House Financial Services Committee Chairman Barney Frank (D., Mass.) said Thursday he plans to strip provisions from a House derivatives proposal that would allow foreign currency contracts to evade regulations.
The proposed law would force many types of contracts to be processed by clearinghouses, which guarantee trades, and to be executed on regulated trading venues. Two slightly different versions of the measure were approved last month, one by Frank's committee and another by the House Agriculture Committee. But while those bills would capture a wide array of products, from credit-default swaps to interest-rate swaps, they both carved out exemptions for foreign currency forwards and foreign currency swaps.
Commodity Futures Trading Commission Chairman Gary Gensler has been urging lawmakers to abandon exemptions for foreign currency products, since as early as August.

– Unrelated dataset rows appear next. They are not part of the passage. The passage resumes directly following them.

(** Once the currency symbols, commas and spaces are deleted, an amount
    holds digits and dots only. *)
Lemma cleaned_amount_unsigned (R : runtime) (s : pystr) :
  Forall (fun c => amount_char R c = true) s ->
  Forall unsigned_char (re_sub_delete R false currency_symbols s).
Proof.
  intros H. unfold re_sub_delete.
  induction H as [|c s Hc _ IH]; cbn [List.filter]; [constructor|].
  destruct (cset_in R false currency_symbols c) eqn:Hsym; cbn [negb]; [exact IH|].
  apply Forall_cons_2; [|exact IH].
  apply (digit_unsigned R). rewrite cset_in_currency_symbols in Hsym.
  unfold amount_char in Hc.
  destruct (c =? RUPEE), (c =? 36), (c =? 44), (is_space R c), (is_digit R c);
    simpl in *; try discriminate; try rewrite !orb_true_r in Hsym; try discriminate;
    auto.
  right. apply N.eqb_eq. by rewrite !orb_false_r in Hc.
Qed.

(** An amount normalizes to [None] or to a float that is not negative. *)
Lemma normalize_currency_amount (R : runtime) (s : pystr) :
  Forall (fun c => amount_char R c = true) s ->
  normalize_currency R (ArgStr s) = Ok None \/
  exists f, normalize_currency R (ArgStr s) = Ok (Some f) /\ nonnegative f.
Proof.
  intros H. apply cleaned_amount_unsigned in H. simpl.
  destruct (is_empty _); [by left|].
  destruct (py_float R _) as [f|e] eqn:Hf; simpl.
  - right. exists f. split; [reflexivity|]. by eapply py_float_unsigned.
  - left. by rewrite (py_float_raises R _ e Hf).
Qed.

Lemma amount_field_nonnegative (R : runtime) (patterns : list regex) (text : pystr)
    (value : option pyfloat) :
  Forall (groups_sound R true (amount_captured R)) patterns ->
  amount_field R patterns text = Ok value ->
  none_or_nonnegative (Some (opt_float value)).
Proof.
  intros Hp. unfold amount_field.
  destruct (first_match R patterns text) as [m|] eqn:Hm.
  - pose proof (first_match_sound R _ patterns text m Hp Hm) as Hc.
    assert (Hg : Forall (fun c => amount_char R c = true) (group_text m 1)).
    { unfold group_text, group. destruct (m_groups m !! 1%nat) as [w|] eqn:Hw; simpl.
      - by apply (Hc 1%nat w Hw).
      - constructor. }
    destruct (normalize_currency_amount R _ Hg) as [->|(f & -> & Hf)];
      intros [= <-].
    + by left.
    + right. by exists f.
  - intros [= <-]. by left.
Qed.

(** C9.  In the result of each of the five issuer parsers, minimum_due and
    new_balance hold either None or a value that is not negative: the
    patterns that capture them admit only digits, commas, dots, whitespace
    and a currency glyph. *)
Theorem amounts_nonnegative (R : runtime) (i : issuer) (path : pystr) :
  none_or_nonnegative (returned_field (issuer_parser R i path) "minimum_due") /\
  none_or_nonnegative (returned_field (issuer_parser R i path) "new_balance").
Proof.
  rewrite parser_is_guarded_extract.
  destruct (issuer_extract R i path) as [d|e] eqn:He; simpl;
    [|split; by left].
  apply extract_shape in He as [->|(t & l & s & e & u & m & n & Hm & Hn & ->)].
  - split; by left.
  - pose proof (amount_patterns_sound R i) as Hp.
    apply Forall_app in Hp as [Hpm Hpn].
    rewrite !with_confidence_lookup by discriminate.
    destruct (result_dict_lookups (issuer_name i) l s e u m n 0)
      as (_ & _ & _ & _ & _ & -> & -> & _).
    split.
    + exact (amount_field_nonnegative R _ t m Hpm Hm).
    + exact (amount_field_nonnegative R _ t n Hpn Hn).
Qed.

(** Amounts a statement can hold, read by [parse_hdfc]. *)
Lemma amounts_example :
  let R := reference_runtime
             (str "Minimum Amount Due: 1,500.00 Total Amount Due: 23,456.78")
             ValueError in
  returned_field (parse_hdfc R []) "minimum_due" = Some (PFloat (Fin 1500)) /\
  returned_field (parse_hdfc R []) "new_balance" = Some (PFloat (Fin (1172839 # 50))).
Proof. split; vm_compute; reflexivity. Qed.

But Frank said that Gensler's past comments on the subject were not the primary reason for the change of heart.
"It was something we weren't paying attention to on the first go-round," Frank said, adding that the Treasury Department brought it to his attention.
Frank said that he and House Agriculture Chairman Collin Peterson (D., Minn.) are "very, very close" to reaching an agreement on how to merge their two derivatives bills and come to terms on a few differences.
Those differences center around things like structuring clearing exemptions for major swap traders and how the Securities and Exchange Commission and the CFTC would resolve jurisdictional disputes.
The House Financial Services bill, for instance, prevents companies from utilizing clearing exemptions if their swap contracts pose a major risk to counterparties, while the House Agriculture bill eliminates the exemption if a company's contracts pose threats to the broader system as a whole, Frank said.
Peterson "has indicated he agrees with our version," Frank said.
The bill will also be changed to make sure regulators at the CFTC and SEC make decisions on what should be cleared - and not the clearinghouses, he added.
Frank and Peterson have been meeting recently to discuss ways to merge their bills. A spokesman for Peterson on Wednesday had declined to comment on the status of their talks.